TASK DETAILS:
Word for word, restate the lines of the material below from its first line through the one containing "- apply Hit.". Omit the rest.
━━━━━━━━━━
Lemma load_and_prepare_keeps_unbought_returns :
  (∃ i, index (load_and_prepare returns_table) !! i = Some 3%Z ∧
        i < length (values (load_and_prepare returns_table)) ∧
        ∀ j, cell (load_and_prepare returns_table) i j = false) ∧
  (∃ j, columns (load_and_prepare returns_table) !! j = Some "Desk" ∧
        ∀ i, cell (load_and_prepare returns_table) i j = false).
Proof.
  destruct (load_and_prepare_keeps_unbought returns_table) as (Ho & Hit & _).
  split.
  - apply Ho.
    + exists (LineItem 3 "Desk" 0). split; [|done].
      unfold returns_table. set_solver.
    + intros r Hr Hr3. unfold returns_table in Hr.
      repeat (apply elem_of_cons in Hr as [->|Hr]; [by simpl in *|]).
      by apply elem_of_nil in Hr.
  - apply Hit.
    + exists (LineItem 3 "Desk" 0). split; [|done].
      unfold returns_table. set_solver.
    + intros r Hr Hr3. unfold returns_table in Hr.
      repeat (apply elem_of_cons in Hr as [->|Hr]; [by simpl in *|]).
      by apply elem_of_nil in Hr.
Defined.

(** ** The rows [association_rules] returns *)

Lemma collect_Ok {A B : Type} (g : A → result (list B)) (l : list A)
    (ys : list B) :
  Mlxtend.collect g l = Ok ys →
  (∀ x, x ∈ l → ∃ zs, g x = Ok zs) ∧
  (∀ y, y ∈ ys ↔ ∃ x zs, x ∈ l ∧ g x = Ok zs ∧ y ∈ zs).
Proof.
  revert ys. induction l as [|x l IH]; intros ys; simpl.
  - intros [= <-]. split; [by intros ? ?%elem_of_nil|].
    intros y. split; [by intros ?%elem_of_nil|].
    by intros (? & ? & ?%elem_of_nil & _).
  - destruct (g x) as [zs|e] eqn:Hg; simpl; [|done].
    destruct (Mlxtend.collect g l) as [ws|e] eqn:Hc; simpl; [|done].
    intros [= <-]. destruct (IH ws eq_refl) as [IH1 IH2]. split.
    + intros x' [->|Hx']%elem_of_cons; eauto.
    + intros y. rewrite elem_of_app, IH2. split.
      * intros [Hy|(x' & zs' & Hx' & Hg' & Hy)].
        -- exists x, zs. split_and!; [by left|done..].
        -- exists x', zs'. split_and!; [by right|done..].
      * intros (x' & zs' & [->|Hx']%elem_of_cons & Hg' & Hy).
        -- left. congruence.
        -- right. eauto.
Qed.

Lemma combinations_sublist {A : Type} (l : list A) (r : nat) (c : list A) :
  c ∈ combinations l r → c `sublist_of` l.
Proof.
  revert r c. induction l as [|x l IH]; intros [|r] c; simpl.
  - intros ->%list_elem_of_singleton. done.
  - by intros ?%elem_of_nil.
  - intros ->%list_elem_of_singleton. apply sublist_nil_l.
  - intros [(c' & -> & Hc')%list_elem_of_fmap|Hc]%elem_of_app.
    + apply sublist_skip. eauto.
    + apply sublist_cons. eauto.
Qed.

Lemma elem_of_splits (k a c : gset string) :
  (a, c) ∈ Mlxtend.splits k → a ⊆ k ∧ c = k ∖ a.
Proof.
  unfold Mlxtend.splits.
  intros (idx & (c0 & Hac & Hc0)%list_elem_of_bind & _)%list_elem_of_bind.
  apply list_elem_of_singleton in Hac as [= -> ->]. split; [|done].
  apply combinations_sublist, sublist_subseteq in Hc0.
  intros x Hx%elem_of_list_to_set. by apply elem_of_elements, Hc0.
Qed.

Lemma rule_of_Ok (d : gmap (gset string) Q) (score : Q → Q → Q → float)
    (thr sAC : Q) (ac : gset string * gset string) (zs : list rule) (r : rule) :
  Mlxtend.rule_of d score thr sAC ac = Ok zs →
  r ∈ zs ↔
  ∃ sA sC, d !! ac.1 = Some sA ∧ d !! ac.2 = Some sC ∧
           Mlxtend.reaches (score sAC sA sC) thr ∧
           r = Mlxtend.rule_row ac sAC sA sC.
Proof.
  unfold Mlxtend.rule_of.
  destruct (d !! ac.1) as [sA|]; [|done].
  destruct (d !! ac.2) as [sC|]; [|done].
  destruct (Mlxtend.reaches (score sAC sA sC) thr) eqn:Hr; intros [= <-].
  - rewrite list_elem_of_singleton. split.
    + intros ->. exists sA, sC. by rewrite Hr.
    + by intros (? & ? & [= <-] & [= <-] & _ & ->).
  - split; [by intros ?%elem_of_nil|].
    intros (? & ? & [= <-] & [= <-] & Hr' & _). by rewrite Hr in Hr'.
Qed.

Lemma association_rules_Ok (fi : list fi_row) (metric : string) (thr : Q)
    (rules : list rule) :
  Mlxtend.association_rules fi metric thr = Ok rules →
  ∃ score, Mlxtend.metric_dict metric = Some score ∧
           ∀ r, r ∈ rules ↔ rule_from fi score thr r.
Proof.
  unfold Mlxtend.association_rules. destruct fi as [|r0 fi0] eqn:Hfi; [done|].
  rewrite <-Hfi. clear Hfi r0 fi0.
  destruct (Mlxtend.metric_dict metric) as [score|]; [|done].
  intros [Hall Hin]%collect_Ok. exists score. split; [done|].
  intros r. rewrite Hin. split.
  - intros (k & zs & Hk & Hg & Hr).
    apply (proj1 (elem_of_unique _ _)) in Hk.
    destruct (Mlxtend.frequent_items_dict fi !! k) as [sAC|] eqn:Hd;
      [|injection Hg as <-; by apply elem_of_nil in Hr].
    apply collect_Ok in Hg as [_ Hg]. apply Hg in Hr as ([a c] & zs' & Hac & Hg' & Hr).
    eapply rule_of_Ok in Hg' as Hiff. apply Hiff in Hr as (sA & sC & ? & ? & ? & ->).
    exists k, sAC, a, c, sA, sC. split_and!; done.
  - intros (k & sAC & a & c & sA & sC & Hk & Hd & Hac & HA & HC & Hr & ->).
    apply (proj2 (elem_of_unique _ _)) in Hk. destruct (Hall k Hk) as [zs Hg].
    exists k, zs. split_and!; [done..|].
    rewrite Hd in Hg. apply collect_Ok in Hg as [Hall' Hin'].
    apply Hin'. destruct (Hall' (a, c) Hac) as [zs' Hg'].
    exists (a, c), zs'. split_and!; [done..|].
    eapply rule_of_Ok; [done|]. exists sA, sC. split_and!; done.
Qed.

(** ** [derive_rules] *)

Lemma derive_rules_Ok (fi : list fi_row) (metric : string) (thr : Q)
    (rs : list rule_out) :
  derive_rules fi metric thr = Ok rs →
  ∃ rules, Mlxtend.association_rules fi metric thr = Ok rules ∧
           out <$> rs = Pandas.sort_values_rules rules.
Proof.
  unfold derive_rules.
  destruct (Mlxtend.association_rules fi metric thr) as [rules|e]; simpl;
    [|done].
  intros [= <-]. exists rules. split; [done|].
  rewrite <-list_fmap_compose. apply list_fmap_id.
Qed.

Lemma elem_of_derive_rules (fi : list fi_row) (metric : string) (thr : Q)
    (rs : list rule_out) :
  derive_rules fi metric thr = Ok rs →
  ∃ score, Mlxtend.metric_dict metric = Some score ∧
           ∀ r, r ∈ out <$> rs ↔ rule_from fi score thr r.
Proof.
  intros (rules & Hrules & Hout)%derive_rules_Ok.
  apply association_rules_Ok in Hrules as (score & Hscore & Hin).
  exists score. split; [done|]. intros r.
  rewrite Hout. unfold Pandas.sort_values_rules.
  by rewrite elem_of_stable_sort.
Qed.

Lemma rules_leb_spec (r1 r2 : rule) :
  Pandas.rules_leb r1 r2 = true ↔ rule_order r1 r2.
Proof.
  unfold Pandas.rules_leb, rule_order.
  destruct (lift r2 ?= lift r1)%Q eqn:Hl;
    [apply Qcompare_Eq in Hl|apply Qcompare_Lt in Hl|apply Qcompare_Gt in Hl].
  - destruct (confidence r2 ?= confidence r1)%Q eqn:Hc;
      [apply Qcompare_Eq in Hc|apply Qcompare_Lt in Hc
      |apply Qcompare_Gt in Hc].
    + rewrite Qle_bool_iff. split; [auto|].
      intros [?|[_ [?|[_ ?]]]]; [lra|lra|done].
    + split; auto.
    + split; [done|]. intros [?|[_ [?|[? _]]]]; lra.
  - split; auto.
  - split; [done|]. intros [?|[? _]]; lra.
Qed.

Lemma rules_leb_total (r1 r2 : rule) :
  Pandas.rules_leb r1 r2 = true ∨ Pandas.rules_leb r2 r1 = true.
Proof.
  rewrite !rules_leb_spec. unfold rule_order.
  destruct (Q_dec (lift r1) (lift r2)) as [[?|?]|Hl]; [auto..|].
  destruct (Q_dec (confidence r1) (confidence r2)) as [[?|?]|Hc].
  - right. right. split; [done|]. by left.
  - left. right. split; [by symmetry|]. by left.
  - destruct (Qlt_le_dec (rule_support r1) (rule_support r2)).
    + right. right. split; [done|]. right. split; [done|lra].
    + left. right. split; [by symmetry|]. right. split; [by symmetry|done].
Qed.

Lemma rule_order_trans (r1 r2 r3 : rule) :
  rule_order r1 r2 → rule_order r2 r3 → rule_order r1 r3.
Proof.
  unfold rule_order.
  intros [?|[? [?|[? ?]]]] [?|[? [?|[? ?]]]];
    first [left; lra
          |right; split; [lra|]; first [left; lra|right; split; lra]].
Qed.

Lemma sort_values_rules_sorted (rules : list rule) :
  StronglySorted rule_order (Pandas.sort_values_rules rules).
Proof.
  apply (StronglySorted_impl (λ r1 r2, Pandas.rules_leb r1 r2 = true)).
  { intros r1 r2. apply rules_leb_spec. }
  apply Sorted_StronglySorted_trans.
  - intros r1 r2 r3. rewrite !rules_leb_spec. apply rule_order_trans.
  - apply stable_sort_Sorted, rules_leb_total.
Qed.

Lemma sort_values_rules_stable (a : rule) (rules : list rule) :
  filter (tied a) (Pandas.sort_values_rules rules) = filter (tied a) rules.
Proof.
  apply stable_sort_filter. intros r1 r2 (? & ? & ?) (? & ? & ?).
  apply rules_leb_spec. unfold rule_order.
  right. split; [lra|]. right. split; lra.
Qed.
━━━━━━━━━━
SOLVED PROBLEM:
Lemma load_and_prepare_keeps_unbought_returns :
  (∃ i, index (load_and_prepare returns_table) !! i = Some 3%Z ∧
        i < length (values (load_and_prepare returns_table)) ∧
        ∀ j, cell (load_and_prepare returns_table) i j = false) ∧
  (∃ j, columns (load_and_prepare returns_table) !! j = Some "Desk" ∧
        ∀ i, cell (load_and_prepare returns_table) i j = false).
Proof.
  destruct (load_and_prepare_keeps_unbought returns_table) as (Ho & Hit & _).
  split.
  - apply Ho.
    + exists (LineItem 3 "Desk" 0). split; [|done].
      unfold returns_table. set_solver.
    + intros r Hr Hr3. unfold returns_table in Hr.
      repeat (apply elem_of_cons in Hr as [->|Hr]; [by simpl in *|]).
      by apply elem_of_nil in Hr.
  - apply Hit.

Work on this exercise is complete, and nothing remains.